Pada kesempatan yang sama, Kabag Ops Polres Tanjab Barat AKP Hermanto menegaskan bahwa aparat keamanan bersikap netral dan mengedepankan pendekatan persuasif dalam menyikapi permasalahan tersebut.
“Kami mengimbau kepada seluruh pihak agar bijak dalam menyikapi persoalan ini dan tidak melakukan tindakan maupun menyampaikan pernyataan yang berpotensi memicu provokasi. Mari bersama-sama menjaga keamanan dan ketertiban demi kepentingan masyarakat luas,” tegasnya.
Terpisah, Kasi Humas Polres Tanjab Barat IPDA Ucen S. Kasih mengatakan bahwa kegiatan silaturahmi dan dialog yang dilakukan Kapolres bersama Dandim merupakan bagian dari langkah preventif aparat keamanan dalam mencegah terjadinya konflik sosial di tengah masyarakat.

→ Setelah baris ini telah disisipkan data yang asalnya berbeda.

Lemma socket_loop_ok id fd B ms : 0 <= id -> forall fuel rest buffer rest' h, Forall frame_ok ms -> receiving id fd B rest h -> incomplete rest -> incomplete rest' ->
  rest ++ buffer = frames ms ++ rest' -> (length buffer < fuel)%nat ->
  exists h', socket_loop accepts fuel id buffer h = Some h' /\ receiving id fd B rest' h' /\ h_log h' = fold_left (forwarded (h_id h)) ms (h_log h) /\ others_same id h h'.
Proof.
  intros Hid. induction ms as [|m ms IH]; intros fuel rest buffer rest' h Hms Hr Hrest Hrest' E Hf; (destruct fuel as [|fuel]; [lia|]); cbn [socket_loop].
  - destruct Hrest' as (m & y & Hm & Em & Hy). unfold frames in E. cbn [map concat app] in E.
    assert (rest ++ buffer ++ y = frame m) as Efull by (by rewrite app_assoc, E). assert (0 < length y)%nat by (destruct y; [done | cbn; lia]).
    pose proof (f_equal length Efull) as El. rewrite !length_app in El.
    destruct (socket_pass_ok id fd B rest h m buffer Hid Hm Hr) as [Ha _]; [lia | by rewrite <- Efull, take_app_length |].
    destruct (Ha y Efull Hy) as (h' & -> & Hr' & Hlog & Hos). exists h'. rewrite <- E. done.
  - apply Forall_cons in Hms as [Hm Hms]. unfold frames in E. cbn [map concat] in E. fold (frames ms) in E. rewrite <- app_assoc in E.
    assert (length rest < length (frame m))%nat as Hlt by (apply (frame_not_begun m rest buffer); try done; rewrite E, drop_app_length; done).
    set (x := take (length (frame m) - length rest) buffer). set (more := drop (length (frame m) - length rest) buffer).
    assert (buffer = x ++ more) as Ebuf by (subst x more; by rewrite take_drop).
    pose proof (f_equal length E) as El. rewrite !length_app in El.
    assert (length x = length (frame m) - length rest)%nat as Hx by (subst x; rewrite length_take; lia).
    assert (rest ++ x = frame m /\ more = frames ms ++ rest') as [Ex Emore].
    { rewrite Ebuf, app_assoc in E. apply app_inj_1 in E; [done|]. rewrite length_app. lia. }
    destruct (socket_pass_ok id fd B rest h m buffer Hid Hm Hr) as [_ Hb]; [lia | by rewrite <- Ex, take_app_length |].
    destruct (Hb x more Ex Ebuf) as (h1 & -> & Hr1 & Hlog & Hos). case_bool_decide as Ed.
    + rewrite Ed in Emore. assert (ms = [] /\ rest' = []) as [-> ->].
      { symmetry in Emore. apply app_nil in Emore as [E1 ->]. split; [|done]. destruct ms as [|m2 ms]; [done|]. apply (f_equal length) in E1. unfold frames in E1. cbn [map concat] in E1. rewrite length_app in E1.
        pose proof (frame_length m2). cbn [length] in E1. lia. }
      exists h1. split; [done|]. split; [done|]. split; [exact Hlog | done].
    + rewrite Ebuf, length_app in Hf. destruct (IH fuel [] more rest' h1) as (h' & E' & Hr' & Hlog' & Hos'); try done; [by apply incomplete_nil | lia |].
      exists h'. split; [done|]. split; [done|]. split; [|by eapply others_trans]. rewrite Hlog', Hlog. cbn [fold_left]. by rewrite (os_id _ _ _ Hos).
Qed.

(** ** Messages that wait in a queue *)

(** The blocks of the queued messages [hms] of the messages [ms], besides the blocks [B]. *)
Fixpoint queued (B : gmap Z (list Z)) (hms : list harbor_msg) (ms : list remote) (blocks : gmap Z (list Z)) : Prop :=
  match hms, ms with
  | [], [] => blocks = B
  | hm :: hms, m :: ms => hm_header hm = fst m /\ hm_size hm = Z.of_nat (length (snd m)) /\ hm_buffer hm <> 0 /\ blocks !! hm_buffer hm = Some (snd m) /\
      queued B hms ms (delete (hm_buffer hm) blocks)
  | _, _ => False
  end.

Lemma queued_snoc B hms ms blocks p hd payload : queued B hms ms blocks -> blocks !! p = None -> p <> 0 ->
  queued B (hms ++ [MkHMsg hd p (Z.of_nat (length payload))]) (ms ++ [(hd, payload)]) (<[p := payload]> blocks).
Proof.
  intros Hq Hp H0. revert ms blocks Hq Hp. induction hms as [|hm hms IH]; intros [|m ms] blocks Hq Hp; cbn [queued app] in *; try done.
  - subst B. cbn [hm_header hm_size hm_buffer fst snd]. split_and!; try done; [by rewrite lookup_insert_eq | by rewrite delete_insert_id].
  - destruct Hq as (E1 & E2 & E3 & E4 & Hq). assert (p <> hm_buffer hm) as Hne by (intros ->; congruence). split_and!; try done; [by rewrite lookup_insert_ne|].
    rewrite delete_insert_ne by done. apply IH; [done|]. by rewrite lookup_delete_ne.
Qed.

Definition sent (fd : Z) (m : remote) : action := ASockSend fd (frame m).
Definition sendable (m : remote) : Prop := Z.of_nat (length (snd m)) + HEADER_COOKIE_LENGTH <= UINT32_MAX.

Lemma send_remote_ok fd p (m : remote) h : sendable m -> h_blocks h !! p = Some (snd m) -> send_remote fd p (Z.of_nat (length (snd m))) (fst m) h = Some (act (sent fd m) h).
Proof.
  intros Hm Hb. unfold send_remote, sendable in *. destruct (Z.ltb_spec UINT32_MAX (Z.of_nat (length (snd m)) + HEADER_COOKIE_LENGTH)); [lia|]. by rewrite read_block_all.
Qed.

Lemma flush_ok fd B hms : forall ms h, queued B hms ms (h_blocks h) -> Forall sendable ms ->
  each (flush_msg fd) hms h = Some (MkHarbor (h_id h) (h_slave h) (h_map h) (h_s h) B (h_next h) (h_log h ++ map (sent fd) ms)).
Proof.
  induction hms as [|hm hms IH]; intros [|m ms] h Hq Hms; cbn [queued each] in *; try done.
  - subst B. cbn [map]. rewrite app_nil_r. by destruct h.
  - destruct Hq as (E1 & E2 & E3 & E4 & Hq). apply Forall_cons in Hms as [Hm Hms]. unfold flush_msg at 1. rewrite E1, E2, send_remote_ok by done. rewrite (free_some _ (snd m)) by done.
    rewrite (IH ms) by done. cbn [act set_blocks h_id h_slave h_map h_s h_next h_log map]. by rewrite <- app_assoc.
Qed.

(** The slave [id] holds the messages [ms] back. *)
Record holding (id fd status : Z) (ms : list remote) (B : gmap Z (list Z)) (h : harbor) : Prop := {
  ho_slave : exists s, h_s h !! Z.to_nat id = Some s /\ s_fd s = fd /\ s_status s = status /\ s_read s = 0 /\ length (s_size s) = 4%nat /\
    exists hms, queued B hms ms (h_blocks h) /\ match s_queue s with Some q => queue_rep q hms | None => hms = [] end;
  ho_blocks : forall p, is_Some (h_blocks h !! p) -> p < h_next h;
  ho_kept : forall p, is_Some (B !! p) -> p < h_next h;
  ho_next : 0 < h_next h;
}.

(** ** Requests of the node *)

(** A message for the handle [q_destination] of another node. *)
Record request := MkRequest { q_source : Z; q_destination : Z; q_type : Z; q_session : Z; q_payload : list Z }.

Definition as_remote (r : request) : remote :=
  (MkRHeader (q_source r) (Z.lor (u32 (Z.shiftl (q_type r) HANDLE_REMOTE_SHIFT)) (Z.land (q_destination r) HANDLE_MASK)) (u32 (q_session r)), q_payload r).

(** The node sends it, with a block for its payload. *)
Definition do_request (r : request) (h : harbor) : option harbor :=
  let (p, h) := new_block (q_payload r) h in
  mainloop accepts (q_type r) (q_session r) (q_source r) (PRemote (MkRemote [] (q_destination r) p (Z.of_nat (length (q_payload r))))) h.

“Polres Tanjab Barat terus mengedepankan upaya dialog, mediasi, dan komunikasi dengan seluruh elemen masyarakat guna mencari solusi terbaik terhadap setiap permasalahan yang muncul. Kami berharap seluruh pihak dapat menahan diri, menjaga persatuan, serta menyerahkan proses penyelesaian sesuai ketentuan yang berlaku,” kata IPDA Ucen.
Kegiatan berlangsung dalam suasana aman, tertib, dan penuh kekeluargaan. Polres Tanjab Barat bersama unsur Forkopimda berkomitmen terus melakukan langkah-langkah mitigasi guna menjaga stabilitas keamanan serta kerukunan antarumat beragama di wilayah Kabupaten Tanjung Jabung Barat.